BY LAUREN P. DUNCAN lduncan@paducahsun.com

The Paducah Police Department is going to share its campaign against texting while driving with as many people as it can.

Paducah Police Capt. Don Hodgson spoke Tuesday at the McCracken County Library after being invited by the Paducah Business and Professional Organization to present the department's "Heads Up, Don't be In'text'icated," program, which has already been presented to more than 4,000 people.

Earlier this year, the department received a $21,000 grant from the Kentucky Office of Highway Safety to make available its program, which shares the story of Hillary Coltharp, a Paducah native whose life restarted after her convertible rolled over three times along Interstate 24 in 2007, when she was sending a text message.

Coltharp and longtime friend Gretchen Morgan spoke at Tuesday's program.

Since the wreck, Coltharp has undergone extensive rehabilitation and surgeries, including earlier in her recovery the temporary removal of one of her front temporal lobes, where much of a person's memory is stored. She has had to re-learn how to eat, speak and walk, and struggles with memory loss.

Coltharp said people should wait and remember to send whatever message they wanted to share later, after they're off the road. She wants people to share that message with their friends. 

"(Tell them) wait until you can pull over ... none of them have brain injuries ... they can remember," she said.

As a part of the grant the department received, Hodgson said the Paducah Police Department is looking at presenting the program about 25 times in the near future. Prior to the grant, he said the department received inquires about presenting the program in areas outside the McCracken County area, but it wasn't financially possible.
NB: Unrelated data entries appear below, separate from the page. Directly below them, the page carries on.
(** X4. [checkUrl] launches the session only when it is not launched: on
    a launched manager it makes no launch call, leaves the manager as it
    is, and is the check of the URL in a page of its own: it opens a page,
    adds the init script to it and then, in this order, runs the page
    check and closes the page, these calls being all it makes.  So after a
    check that returned, any further check, of any URL and under any
    configuration, reuses the session.  The page is closed exactly when
    it was opened and took the init script, and closing it is then the
    last call, whether the page check returned or threw: a page that was
    opened and on which adding the init script failed is left open.  When
    closing the page fails, the check throws the error of the closing in
    place of the outcome of the page check. *)
Theorem X4_checkUrl_reuses_session_and_closes_page :
  (forall w config url mgr,
     isLaunched mgr = true ->
     checkUrl w config url mgr =
       if Dom.newPageFails (browse w url) then (Err NewPageError, mgr, [EvNewPage])
       else if Dom.addInitScriptFails (browse w url)
       then (Err InitScriptError, mgr, [EvNewPage; EvAddInitScript])
       else (if Dom.closeFails (browse w url) then Err PageCloseError
             else (checkPage w config PageHandle url mgr).1.1,
             mgr,
             [EvNewPage; EvAddInitScript] ++
             (checkPage w config PageHandle url mgr).2 ++ [EvPageClose])) /\
  (forall w config url mgr r mgr' evs,
     checkUrl w config url mgr = (Ok r, mgr', evs) ->
     forall w2 config2 url2,
       launches (checkUrl w2 config2 url2 mgr').2 = [] /\
       (checkUrl w2 config2 url2 mgr').1.2 = mgr') /\
  (forall w config url mgr,
     EvPageClose ∈ (checkUrl w config url mgr).2 <->
     (EvAddInitScript ∈ (checkUrl w config url mgr).2 /\
      Dom.addInitScriptFails (browse w url) = false)) /\
  (forall w config url mgr,
     EvPageClose ∈ (checkUrl w config url mgr).2 ->
     last (checkUrl w config url mgr).2 = Some EvPageClose /\
     (Dom.closeFails (browse w url) = true ->
      (checkUrl w config url mgr).1.1 = Err PageCloseError)) /\
  (forall w config url mgr,
     EvNewPage ∈ (checkUrl w config url mgr).2 ->
     Dom.newPageFails (browse w url) = true \/
     Dom.addInitScriptFails (browse w url) = true ->
     (EvPageClose ∉ (checkUrl w config url mgr).2) /\
     exists reason, (checkUrl w config url mgr).1.1 = Err reason /\
                    (reason = NewPageError \/ reason = InitScriptError)).
Proof.
  assert (Hpage : forall w config url mgr,
            (checkUrl w config url mgr).2 = (ensureLaunched w config mgr).2 ++
              match (ensureLaunched w config mgr).1.1 with
              | Ok _ => (checkInPage w config url (ensureLaunched w config mgr).1.2).2
              | Err _ => []
              end /\
            (checkUrl w config url mgr).1.1 =
              match (ensureLaunched w config mgr).1.1 with
              | Ok _ => (checkInPage w config url (ensureLaunched w config mgr).1.2).1.1
              | Err reason => Err reason
              end /\
            ((ensureLaunched w config mgr).1.1 = Ok () ->
             BrowserManager.context (ensureLaunched w config mgr).1.2 <> None)).
  { intros w config url mgr. rewrite checkUrl_run.
    destruct (ensureLaunched w config mgr) as [[[[]|reason] mgr1] evs1] eqn:He;
      cbn [fst snd].
    - split_and!; [done|done|]. intros _.
      by apply isLaunched_context, (ensureLaunched_Ok _ _ _ _ _ _ He).
    - by rewrite app_nil_r. }
  assert (Hsession : forall w config mgr ev,
            ev ∈ (ensureLaunched w config mgr).2 ->
            ev <> EvNewPage /\ ev <> EvAddInitScript /\ ev <> EvPageClose).
  { intros w config mgr ev [-> | ->]%ensureLaunched_events; by split_and!. }
  split_and!.
  - intros w config url mgr Hl. rewrite (checkUrl_launched _ _ _ _ Hl), checkInPage_run.
    pose proof (isLaunched_context mgr Hl). by destruct (BrowserManager.context mgr).
  - intros w config url mgr r mgr' evs H w2 config2 url2.
    apply checkUrl_Ok_launched in H.
    rewrite (checkUrl_launched w2 config2 url2 mgr' H).
    split; [|apply checkInPage_manager]. apply filter_none.
    intros ev Hev%checkInPage_event_kinds%pageCall_inv. tauto.
  - intros w config url mgr.
    destruct (Hpage w config url mgr) as (-> & _ & Hctx).
    pose proof (Hsession w config mgr) as Hs.
    rewrite !elem_of_app.
    destruct (ensureLaunched w config mgr) as [[[[]|reason] mgr1] evs1];
      cbn [fst snd] in *.
    + specialize (Hctx eq_refl). rewrite checkInPage_run.
      destruct (BrowserManager.context mgr1); [|done].
      destruct (Dom.newPageFails (browse w url)), (Dom.addInitScriptFails (browse w url));
        cbn [snd]; rewrite ?elem_of_app, !elem_of_cons, !elem_of_nil;
        (split; [intros [H%Hs|H] | intros [[H%Hs|H] ?]]);
        try tauto; try discriminate; intuition (try discriminate; auto).
    + rewrite !elem_of_nil. split; [intros [H%Hs|[]]; tauto|intros [[H%Hs|[]] _]; tauto].
  - intros w config url mgr.
    destruct (Hpage w config url mgr) as (-> & -> & Hctx).
    pose proof (Hsession w config mgr) as Hs.
    destruct (ensureLaunched w config mgr) as [[[[]|reason] mgr1] evs1];
      cbn [fst snd] in *.
    + specialize (Hctx eq_refl). rewrite checkInPage_run.
      destruct (BrowserManager.context mgr1); [|done].
      destruct (Dom.newPageFails (browse w url)).
      { cbn [fst snd]. rewrite elem_of_app, !elem_of_cons, elem_of_nil.
        intros [H%Hs|[H|[]]]; [tauto|discriminate]. }
      destruct (Dom.addInitScriptFails (browse w url)).
      { cbn [fst snd]. rewrite elem_of_app, !elem_of_cons, elem_of_nil.
        intros [H%Hs|[H|[H|[]]]]; [tauto|discriminate|discriminate]. }
      intros _. cbn [fst snd]. split.
      * rewrite !app_assoc. apply last_snoc.
      * by intros ->.
    + rewrite app_nil_r. intros H%Hs. tauto.
  - intros w config url mgr.
    destruct (Hpage w config url mgr) as (-> & -> & Hctx).
    pose proof (Hsession w config mgr) as Hs.
    destruct (ensureLaunched w config mgr) as [[[[]|reason] mgr1] evs1];
      cbn [fst snd] in *.
    + specialize (Hctx eq_refl). rewrite checkInPage_run.
      destruct (BrowserManager.context mgr1); [|done].
      destruct (Dom.newPageFails (browse w url)).
      { intros _ _. cbn [fst snd]. split; [|by exists NewPageError; split; [|left]].
        rewrite elem_of_app, !elem_of_cons, elem_of_nil.
        intros [H%Hs|[H|[]]]; [tauto|discriminate]. }
      destruct (Dom.addInitScriptFails (browse w url)); [|by intros _ [|]].
      intros _ _. cbn [fst snd]. split; [|by exists InitScriptError; split; [|right]].
      rewrite elem_of_app, !elem_of_cons, elem_of_nil.
      intros [H%Hs|[H|[H|[]]]]; [tauto|discriminate|discriminate].
    + rewrite app_nil_r. intros H%Hs. tauto.
Qed.

Lemma X4_witness :
  launches (checkUrl sampleWorld DEFAULT_CONFIG "https://a.example" unlaunched).2
    = [EvLaunch; EvNewContext] /\
  launches (checkUrl sampleWorld altTextBothWays "https://bb.example"
              (checkUrl sampleWorld DEFAULT_CONFIG "https://a.example" unlaunched).1.2).2
    = [] /\
  last (checkUrl sampleWorld DEFAULT_CONFIG "https://broken.example" unlaunched).2
    = Some EvPageClose /\
  (checkUrl (serving noClosePage) DEFAULT_CONFIG "https://a.example" unlaunched).1.1
    = Err PageCloseError /\
  EvPageClose ∉ (checkUrl (serving noInitPage) DEFAULT_CONFIG "https://a.example"
                   unlaunched).2.
Proof.
  destruct X4_checkUrl_reuses_session_and_closes_page
    as (_ & Hreuse & _ & Hclosed & Hopen).
  split_and!.
  - by vm_compute.
  - destruct (checkUrl sampleWorld DEFAULT_CONFIG "https://a.example" unlaunched)
      as [[[r|reason] mgr'] evs] eqn:H.
    + exact (proj1 (Hreuse _ _ _ _ _ _ _ H sampleWorld altTextBothWays
                      "https://bb.example")).
    + vm_compute in H. discriminate.
  - apply Hclosed. apply (bool_decide_unpack _). by vm_compute.
  - apply Hclosed; [|reflexivity]. apply (bool_decide_unpack _). by vm_compute.
  - apply Hopen; [|by right]. apply (bool_decide_unpack _). by vm_compute.
Defined.

(** ** The reporters *)

Lemma configuredFormats_elem config format :
  format ∈ configuredFormats config <->
  format ∈ Config.format (Config.output config).
Proof.
  unfold configuredFormats. rewrite list_elem_of_filter.
  split; [tauto|]. intros H. split; [exact H|].
  destruct format; rewrite !elem_of_cons; tauto.
Qed.

(** X5. [generateReports] first makes the directory of the reports,
    [outputDir] or [./reports] when that is absent or empty, whatever
    formats are configured, and goes on whether or not making it fails.
    Then it starts the configured reporters in the fixed order console,
    JSON, HTML, each at most once, however the formats are ordered or
    repeated in the configuration, and it starts all of them even when one
    fails.  It makes no other call.  It succeeds exactly when no
    configured reporter fails, and leaves the report as it was given but
    for the order of the issues of a page when the console reporter is
    configured; otherwise it throws the error of a configured reporter
    that failed.  With no format configured, making the directory is all
    it does. *)
Theorem X5_generateReports_fixed_order :
  (forall w config report mgr,
     (generateReports w config report mgr).2
     = EvMkdir (or_else (Config.outputDir (Config.output config)) "./reports")
       :: (EvGenerate <$> configuredFormats config) /\
     (generateReports w config report mgr).1.2 = mgr) /\
  (forall config,
     NoDup (configuredFormats config) /\
     (forall format, format ∈ configuredFormats config <->
                     format ∈ Config.format (Config.output config)) /\
     sublist (configuredFormats config) [Format.console; Format.json; Format.html]) /\
  (forall w config report mgr,
     (exists report', (generateReports w config report mgr).1.1 = Ok report') <->
     forall format, format ∈ Config.format (Config.output config) ->
                    reporterFails w format = false) /\
  (forall w config report mgr report',
     (generateReports w config report mgr).1.1 = Ok report' ->
     Report.summary report' = Report.summary report /\
     Report.configuration report' = Report.configuration report /\
     Forall2 (fun page page' =>
                page' = asReported config page /\
                PageReport.issues page' ≡ₚ PageReport.issues page)
             (Report.pages report) (Report.pages report') /\
     (Format.console ∉ Config.format (Config.output config) -> report' = report)) /\
  (forall w config report mgr reason,
     (generateReports w config report mgr).1.1 = Err reason ->
     exists format,
       format ∈ Config.format (Config.output config) /\
       reporterFails w format = true /\ reason = ReporterError format) /\
  (forall w config report mgr,
     Config.format (Config.output config) = [] ->
     generateReports w config report mgr
     = (Ok report, mgr,
        [EvMkdir (or_else (Config.outputDir (Config.output config)) "./reports")])).
Proof.
  split_and!.
  - intros. split; [apply generateReports_events|apply generateReports_manager].
  - intros config. split_and!.
    + unfold configuredFormats. apply NoDup_filter.
      repeat (constructor; [rewrite ?elem_of_cons, elem_of_nil; intuition discriminate|]).
      constructor.
    + apply configuredFormats_elem.
    + apply sublist_filter.
  - intros. rewrite generateReports_run. cbn [fst snd].
    setoid_rewrite <- configuredFormats_elem.
    rewrite <- (generate_fulfilled w report mgr).
    destruct (Promise_all _).1 as [vs|reason]; split; intros [? H];
      try discriminate; eauto.
  - intros w config report mgr report' ->%generateReports_Ok.
    destruct (reportedAs_summary config report) as [Hs Hc].
    split_and!; [done|done| |].
    + rewrite reportedAs_pages.
      apply Forall2_fmap_r, Forall_Forall2_diag, Forall_forall.
      intros page _. split; [done|]. apply asReported_fields.
    + intros Hno. unfold reportedAs. by rewrite bool_decide_false.
  - intros w config report mgr reason. rewrite generateReports_run. cbn [fst snd].
    destruct (Promise_all _).1 as [vs|reason'] eqn:H; [done|].
    intros [= ->]. apply generate_rejected in H as (format & Hin & Hf & ->).
    exists format. by rewrite <- configuredFormats_elem.
  - intros w config report mgr Hnone. rewrite generateReports_run.
    unfold configuredFormats, reportedAs, reportDir. rewrite Hnone.
    rewrite bool_decide_false by apply not_elem_of_nil.
    rewrite filter_none; [done|]. intros ? _. apply not_elem_of_nil.
Qed.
Coltharp said she plans to attend the programs.

Education is key to stopping distracted driving, as Hodgson pointed out that it's a difficult violation to catch people committing. Hodgson said it takes three officers to do stings on texting drivers. Then, police must be able to prove the driver was texting.

Hodgson said the campaign against texting while driving is gaining strength like early campaigns against drunk driving did years ago.

In 2013, he said, there were 94 collisions in Paducah that were caused by distracted driving, which resulted in 174 injuries and three deaths.